The legacy of colonialism and residential schools

Is JJ paying the price for the legacy of colonialism, for the sins of residential schools? Canada has a sorry and tragic history of removing native children from their communities, thus destroying lives, families, communities and ways of life. Maybe, somewhere at the bottom of that awful practice was the belief that somehow those children would be better off stripped of their families, their languages and their cultural heritage and educated or re-educated to participate in the modern world. Even if there were good intentions somewhere buried in the background the execution and the effects have been tragic. Because we must not, cannot, repeat the sins of the past we are perhaps doomed to sacrifice children like JJ. We have been so horribly wrong in our evaluation of children’s best interests in our treatment of native children we must now show respect by refraining from stepping in to impose our view. And that is so even if JJ would be better off with chemotherapy.

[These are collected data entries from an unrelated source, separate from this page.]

(** C2. A connected client works on the store of the server: after any
    sequence of Hset, Hincrby and Del calls, each written by the client, read and
    handled by the server and answered over the wire, Hget returns what the
    abstract map from (key, field) to value holds, Hgetall lists its fields of the
    key once each and KeyPrefix the keys of the store, provided no string holds a
    newline and no listing is longer than an int. *)
Theorem watch_client_remote_store (B : Bolt) (ρ : RangeOrder) (i : Z) (wc : client) (s : WatchServer)
    (ops : list hs_op) (k f : string)
    (Hc : isClose wc = false) (Hs : clean (stored s)) (Hops : Forall op_clean ops) (Hk : no_nl k) (Hf : no_nl f) :
  let c := fold_left (api_run (W := RemoteApi ρ i)) ops (wc, s) in
  let m := fold_left kv_run ops (field_of (stored s)) in
  (Hget (exchange ρ i) c.1 c.2 k f).1.1 = Ret (if decide (k = "" \/ f = "") then "" else default "" (m k f)) /\
  (small (stored c.2) -> exists l,
     (Hgetall (exchange ρ i) c.1 c.2 k).1.1 = Ret (l ≫= fun '(f, v) => [f; v]) /\ NoDup l.*1 /\
     forall f v, (f, v) ∈ l <-> k <> "" /\ m k f = Some v) /\
  (small (stored c.2) -> exists l,
     (KeyPrefix (exchange ρ i) c.1 c.2 k).1.1 = Ret l /\ NoDup l /\
     forall k', k' ∈ l <-> HasPrefix k' k = true /\ is_Some (stored c.2 !! k')).
Proof.
  destruct (api_runs_ok (W := RemoteApi ρ i) ops (wc, s)) as [Hok E]; [done..|]. cbn zeta.
  set (c := fold_left _ _ _) in *. cbn [tbl RemoteApi snd] in E. splits.
  - destruct (remote_Hget ρ i c k f Hok Hk Hf) as (c' & Hg & _). unfold on in Hg.
    destruct (Hget _ _ _ _ _) as [[r ?] ?]. injection Hg as -> _. simpl. by rewrite <- (E k f).
  - intros Hsm. destruct (remote_Hgetall ρ i c k Hok Hsm Hk) as (l & c' & Hg & _ & _ & Hnd & Hin). exists l. unfold on in Hg.
    destruct (Hgetall _ _ _ _) as [[r ?] ?]. injection Hg as -> _. splits; [done..|]. intros f' v'. rewrite <- (E k f'). apply Hin.
  - intros Hsm. destruct (remote_KeyPrefix ρ i c k Hok Hsm Hk) as (l & c' & Hg & _ & _ & Hnd & Hin). exists l. unfold on in Hg.
    destruct (KeyPrefix _ _ _ _) as [[r ?] ?]. by injection Hg as -> _.
Qed.
(** Two defects of reconnection.  The close callback of a client removes the
    node by name: when a node is removed and announced again before the callback
    of its old client has run, the callback drops the new connection, and calls
    to the node fail although its client is open.  And a client made by getNode
    for a connection that is down has region 0 and no callback, whatever the
    region of the node. *)
Lemma rpc_node_reconnect (n n1 n2 : GxNode) (k v sm : string) (info : NodeInfo) (nc : GxNodeConn) (a : string)
    (Hok : node_ok n) (Hnc : RpcClient n !! k = Some nc) (Hv : v <> "")
    (Hk : Name info = k) (Hset : Set' info = "" \/ Set' info = nset n) (Ha : address_of n info = Ret a)
    (Hreach : reach a = true)
    (H1 : WatchNodeRegister n k "" None = Ret n1) (H2 : WatchNodeRegister n1 k v (Some info) = Ret n2)
    (Hmock : callMock n2 sm = None) :
  (exists c, client_of n2 k c /\ IsClose (CloseCallback n2 k) c = false /\
     NodeCall (CloseCallback n2 k) k sm = Ret (DError (no_node k), CloseCallback n2 k)) /\
  (forall nc' a', RpcClient n !! k = Some nc' -> live n nc' = false -> address_of n (Info nc') = Ret a' -> reach a' = true ->
     exists c n', getNode n k = Ret (Some c, n') /\ client_region n' c = 0 /\
       (exists cl, clients n' !! c = Some cl /\ cl_Name cl = None)).
Proof.
  destruct (ok_conn n Hok k nc Hnc) as (_ & Hself & _ & _). split.
  - unfold WatchNodeRegister in H1. cbn [String.eqb] in H1. rewrite Hnc in H1. injection H1 as <-.
    set (n0 := match Conn nc with Some c => close_client n c | None => n end) in *.
    assert (E : RpcClient n0 = RpcClient n /\ self n0 = self n /\ region n0 = region n /\ ServiceNode n0 = ServiceNode n
      /\ length (clients n0) = length (clients n) /\ nset n0 = nset n).
    { unfold n0. destruct (Conn nc); [|done]. splits; try done. apply length_alter. }
    destruct E as (E1 & E2 & E3 & E4 & E5 & E6). set (n1 := upd_RpcClient n0 _) in *.
    assert (Hok1 : node_ok n1).
    { split; cbn [RpcClient ServiceNode self clients upd_RpcClient n1].
      - rewrite E1, E2, E5. intros k' x [Hne Hx]%lookup_delete_Some.
        destruct (ok_conn n Hok k' x Hx) as (A1 & A2 & A3 & A4). splits; try done. by rewrite (address_ext n).
      - rewrite E4, E2. apply (ok_service n Hok). }
    unfold WatchNodeRegister in H2. destruct (String.eqb_spec v ""); [done|].
    assert (Hb : String.eqb (Set' info) "" || String.eqb (Set' info) (nset n1) = true).
    { change (nset n1) with (nset n0). rewrite E6. destruct Hset as [-> | ->]; [done|]. by rewrite String.eqb_refl, orb_true_r. }
    rewrite Hb in H2.
    destruct (connectNode_spec n1 info a Hok1) as (n2' & c & Hc & Hok2 & Hcl & _).
    { change (self n1) with (self n0). congruence. }
    { by rewrite (address_ext n) by (exact E3). }
    { done. }
    rewrite H2 in Hc. injection Hc as <-. rewrite Hk in Hcl. exists c. split; [done|].
    destruct Hcl as (x & Hx & Hxc & Hl).
    assert (Hs2 : k <> self n2) by (by destruct (ok_conn n2 Hok2 k x Hx) as (_ & ? & _)).
    split.
    + unfold live in Hl. rewrite Hxc in Hl. unfold IsClose in *. by apply negb_true_iff.
    + unfold NodeCall, to_node. change (callMock (CloseCallback n2 k) sm) with (callMock n2 sm). rewrite Hmock.
      change (self (CloseCallback n2 k)) with (self n2). destruct (String.eqb_spec k (self n2)); [done|].
      unfold GetNode, getNode. change (RpcClient (CloseCallback n2 k)) with (delete k (RpcClient n2)).
      by rewrite lookup_delete_eq.
  - intros nc' a' Hnc' Hlv Ha' Hr'. unfold getNode. rewrite Hnc'. fold (live n nc'). rewrite Hlv.
    fold (address_of n (Info nc')). rewrite Ha'. cbn [mbind go_bind]. unfold Dial. rewrite Hr'.
    do 2 eexists. split; [done|]. unfold client_region. cbn [clients upd_RpcClient upd_clients].
    rewrite lookup_app_r, Nat.sub_diag by lia. simpl. split; [done|]. by eexists.
Qed.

One final word. By the time things get to the courts the game is lost. Courts are adversarial, there are winners and losers. JJ needed her treatment team and her parents and her community to work together to support her through a harrowing treatment regime to the hoped for outcome of a rich, long and vibrant life. Things seemed to have started off like that, but then the train went off the rails. And that is part of the tragedy too. We have to do a better job of building trusting and effective relationships between all patients and their families and their treatment teams, as we work towards genuinely shared goals.